Immuta, which taglines its platform as Automated Data Governance, announced its Fall 2019 release, which adds a sensitive data detection facility, and authoring of data privacy policies that "ensure" compliance with GDPR, CCPA, the Health Insurance Portability and Accountability Act (HIPAA) and other data protection regulatory frameworks. It also offers native HDFS workspaces and Webhook-based integration with third party tools.

Glue and ACID

At the intersection of the database and data management disciplines lie two announcements from Qubole, a provider of cloud-based data lake services employing the same container-based approach only now being discovered by Cloudera and GCP. On the data management side, Qubole has announced support for the data catalog component in AWS Glue. Now, data engineering, ML and analytics jobs can run on the Qubole Data Platform using Glue's data catalog as the metastore. This seems logical, given Glue data catalog's compatibility with Apache Hive's metastore .

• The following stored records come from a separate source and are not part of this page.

(** [fromRecoverySeed] parses the seed, derives the id and only then
    looks at the email: it returns a wallet exactly when the seed
    parses, the key derivation succeeds and the email is not nil, and
    the wallet then has the keypair of the seed, its address, and the id
    [deriveId(email, recoverySeed, kdfParams, salt)]. *)
Theorem fromRecoverySeed_result kdfParams salt email recoverySeed wd :
  own_address_is_valid ->
  snd (Wallet.fromRecoverySeed kdfParams salt email recoverySeed wd) = wd /\
  forall w,
    fst (Wallet.fromRecoverySeed kdfParams salt email recoverySeed wd) = Ok w
    <->
    exists k i,
      Keypair_fromSecret recoverySeed = Ok k /\
      Wallet.deriveId email recoverySeed kdfParams salt wd = (Ok i, wd) /\
      isNil email = false /\
      w = {| Wallet._email := email; Wallet._keypair := k;
             Wallet._accountId := VStr (Keypair_accountId k);
             Wallet._id := VStr i; Wallet._clockDiff := 0 |}.
Proof.
  intros Hvalid.
  unfold Wallet.fromRecoverySeed, Wallet.deriveId, bind, pure, ret.
  destruct (Keypair_fromSecret recoverySeed) as [k|e];
    [|split; [done|]; intros w; split; [done|by intros (? & ? & ? & _)]].
  destruct (crypto_calculateMasterKey salt email recoverySeed kdfParams)
    as [mk|e];
    [|split; [done|]; intros w; split; [done|by intros (? & ? & _ & ? & _)]].
  split; [done|]. intros w. cbn [fst].
  destruct (isNil email) eqn:He.
  - unfold Wallet.constructor. rewrite He.
    split; [done|by intros (? & ? & _ & _ & ? & _)].
  - rewrite constructor_keypair; try done; [|simpl; apply andb_false_r].
    split.
    + intros [= <-]. by do 2 eexists.
    + intros (k' & i & [= <-] & [= <-] & _ & ->). done.
Qed.

(** ** What a call does not look at *)

(** [signRequest] reads the keypair and the clock difference of the
    wallet and nothing else: two wallets that agree on these get the
    same result for the same uri and clock, whatever their email,
    account id and wallet id.  The public key it sends is the address
    of the keypair, also when the wallet's account id is another one. *)
Theorem signRequest_reads_keypair_and_clockDiff_only uri w1 w2 wd :
  Wallet.keypair w1 = Wallet.keypair w2 ->
  Wallet._clockDiff w1 = Wallet._clockDiff w2 ->
  fst (Wallet.signRequest uri (w1, wd)) = fst (Wallet.signRequest uri (w2, wd)) /\
  forall h,
    fst (Wallet.signRequest uri (w1, wd)) = Ok h ->
    Wallet.X_AuthPublicKey h = Keypair_accountId (Wallet.keypair w1).
Proof.
  unfold Wallet.keypair. intros Hk Hd.
  destruct (String.eqb_spec uri "") as [->|Huri]; [done|].
  rewrite !(signRequest_run uri) by done. cbn [fst]. rewrite Hk, Hd.
  split; [done|]. by intros h [= <-].
Qed.

(** [encrypt] does not look at the wallet id or the clock difference the
    wallet has: it returns the same artifact, draws the same entropy and
    stores the same id as on a wallet that never had an id and was never
    synchronised. *)
Theorem encrypt_ignores_id_and_clockDiff kdfParams password w wd i d :
  let w' := Wallet.set_clockDiff d (Wallet.set_id i w) in
  fst (Wallet.encrypt kdfParams password (w', wd))
  = fst (Wallet.encrypt kdfParams password (w, wd)) /\
  snd (snd (Wallet.encrypt kdfParams password (w', wd)))
  = snd (snd (Wallet.encrypt kdfParams password (w, wd))) /\
  Wallet._id (fst (snd (Wallet.encrypt kdfParams password (w', wd))))
  = (if is_ok (fst (Wallet.encrypt kdfParams password (w, wd)))
     then Wallet._id (fst (snd (Wallet.encrypt kdfParams password (w, wd))))
     else i).
Proof.
  cbv zeta.
  destruct (encrypt_cases kdfParams password w wd)
    as [(e & wd' & He)|(pw & salt & wd1 & mk & c & wd' & -> & Hpw & Hk & Hs & Hmk & Hc & He)];
    rewrite He; cbn [fst snd is_ok].
  - unfold Wallet.encrypt in *.
    destruct (isNil kdfParams); [unfold throw in *; by simplify_eq|].
    destruct (negb (isString password) || (str_length password =? 0)%nat);
      [unfold throw in *; by simplify_eq|].
    unfold_monad.
    destruct (crypto_randomBytes_base64 16 wd) as [[salt|e1] wd1];
      [|by simplify_eq].
    unfold Wallet.email in *. simpl in *.
    destruct (crypto_calculateMasterKey _ _ _ _) as [mk|e1]; [|by simplify_eq].
    unfold Wallet.rawKeychainData, Wallet.accountId in *. simpl in *.
    destruct (crypto_encryptData _ _ wd1) as [[c|e1] wd2]; by simplify_eq.
  - unfold Wallet.encrypt. rewrite Hk.
    destruct pw as [|a pw]; [done|]. simpl. unfold_monad.
    rewrite Hs. unfold Wallet.email in *. simpl.
    rewrite Hmk.
    unfold Wallet.rawKeychainData, Wallet.accountId in *. simpl.
    by rewrite Hc.
Qed.

End Further.

(** ** The small provider meets the contracts *)

#[global] Existing Instance Toy.provider.

Lemma toy_decrypt_inverts_encrypt : decrypt_inverts_encrypt .
Proof.
  intros plain key wd c wd' H. simpl in *.
  unfold Toy.encryptData, ret in H. simplify_eq. simpl.
  by rewrite String.eqb_refl.
Qed.

Lemma toy_json_round_trip : json_round_trip .
Proof.
  intros a seed Ha. destruct a as [| | | |s| |]; try discriminate.
  simpl in Ha. apply orb_true_iff in Ha as [Ha|Ha];
    apply String.eqb_eq in Ha; by subst.
Qed.

Lemma toy_fromSecret_inverts_secret : fromSecret_inverts_secret .
Proof. intros [|]; by eexists. Qed.

Lemma toy_valid_seed_parses : valid_seed_parses .
Proof.
  intros seed H. simpl in *. unfold Toy.isValidSecretKey, Toy.fromSecret in *.
  destruct (String.eqb seed "SALICE"); [done|].
  by destruct (String.eqb seed "SBOB").
Qed.

Lemma toy_wallet0_reachable : reachable Toy.wallet0.
Proof.
  by apply (reachable_new (VStr "user@example.com") (VStr "SALICE")
              (VStr "GALICE") VUndefined).
Qed.

(** ** The theorems at concrete wallets *)

Lemma encrypt_fromEncrypted_round_trip_witness :
  exists w2,
    Wallet.fromEncrypted
      (VObject [("key", VStr "0e0/user@example.com/pw12345");
                ("ct", VStr "GALICE:SALICE")])
      Toy.kdf (VStr "0") (VStr "user@example.com") (VStr "pw12345") Toy.world0
    = (Ok w2, Toy.world0) /\
    Wallet.accountId w2 = VStr "GALICE" /\
    Wallet.email w2 = VStr "user@example.com" /\
    Wallet._id w2 = VStr "1d0/user@example.com/pw12345" /\
    (truthy (Keypair := Toy.keypair) (VStr "1d0/user@example.com/pw12345") = true ->
     Wallet.id w2 = Ok (VStr "1d0/user@example.com/pw12345")) /\
    Wallet.secretSeed w2 = "SALICE".
Proof.
  exact (encrypt_fromEncrypted_round_trip Toy.kdf (VStr "pw12345")
           Toy.wallet0 Toy.world0 _ _
           toy_decrypt_inverts_encrypt toy_json_round_trip
           toy_fromSecret_inverts_secret toy_wallet0_reachable
           eq_refl Toy.world0).
Defined.

Lemma recovery_data_decrypts_to_primary_seed_witness :
  exists w2,
    Wallet.fromEncrypted
      (VObject [("key", VStr "0e0/user@example.com/SBOB");
                ("ct", VStr "GBOB:SALICE")])
      Toy.kdf (VStr "0") (VStr "user@example.com") (VStr "SBOB") Toy.world0
    = (Ok w2, Toy.world0) /\
    VStr "user@example.com" = Wallet.email Toy.wallet0 /\
    Wallet.secretSeed w2 = "SALICE" /\
    ("SALICE" <> "SBOB" -> Wallet.secretSeed w2 <> "SBOB") /\
    Wallet.accountId w2 = VStr "GBOB".
Proof.
  exact (recovery_data_decrypts_to_primary_seed Toy.kdf Toy.Bob
           Toy.wallet0 Toy.world0 _ _
           toy_decrypt_inverts_encrypt toy_json_round_trip
           toy_fromSecret_inverts_secret eq_refl Toy.world0).
Defined.

Lemma accountId_is_checked_for_form_only_witness :
  Keypair_isValidPublicKey (Wallet.accountId Toy.wallet0) = true.
Proof.
  exact (proj1 accountId_is_checked_for_form_only Toy.wallet0
           toy_wallet0_reachable).
Defined.

(** The wallet that [encryptRecoveryData] builds for Alice's wallet and
    Bob's recovery keypair passes the constructor with Bob's address and
    Alice's keypair. *)
Lemma recoveryWallet_accountId_differs_from_keypair :
  exists rw,
    Wallet.recoveryWallet Toy.wallet0 Toy.Bob = Ok rw /\
    reachable rw /\
    Wallet.accountId rw = VStr "GBOB" /\
    Keypair_accountId (Wallet.keypair rw) = "GALICE" /\
    Wallet.accountId rw <> VStr (Keypair_accountId (Wallet.keypair rw)).
Proof.
  eexists. split; [reflexivity|]. split; [|by repeat split].
  by apply (reachable_new (P := Toy.provider) (VStr "user@example.com")
              (VKeypair Toy.Alice) (VStr "GBOB") VUndefined).
Qed.

Lemma walletId_is_set_by_every_encrypt_witness :
  Wallet._id (fst (snd (Wallet.encrypt Toy.kdf (VStr "pw12345")
                          (Toy.wallet0, Toy.world0))))
  = VStr "1d0/user@example.com/pw12345".
Proof.
  exact (proj1 (proj1 (walletId_is_set_by_every_encrypt Toy.wallet0 Toy.world0)
                  Toy.kdf (VStr "pw12345") _ _ eq_refl)).
Defined.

Qubole actually announced the Glue data catalog support this past May but (speaking speaking of Hive) Qubole announced just one week ago that it's been hard at work adding ACID (atomicity, consistency, isolation and durability) capabilities to Hive's bag of tricks. Qubole's motivation here is data governance, in that ACID capabilities ensure that inserts, updates and deletes are committed to the database immediately and transactionally which, among other things, expedites data subjects' "right to be forgotten," and important GDPR compliance requirement.

Bloomberg goes cloud-global

You'll forgive me if I've "cheated" by mentioning Qubole's older news in a story covering new announcements. And you'll hopefully forgive me again, if I do so once more. In that spirit, I'll mention that Bloomberg announced on September 12th that its B-PIPE data feed is now available in the cloud in AWS European and Asian regions, as well as on the US regions that were announced in November of last year. 

Also read: Amazon re:Invent: Data partner news summary

As cool as database and data management technology is, actual data, especially that which powers the ubiquitous Bloomberg Terminal, is the whole reason we're doing this. And it's quite fitting with the implementation-oriented announcements at this year's Strata Data NYC event.


Disclosure: Brust worked with Io-Tahoe, in a consulting capacity, from 2017 to 2018.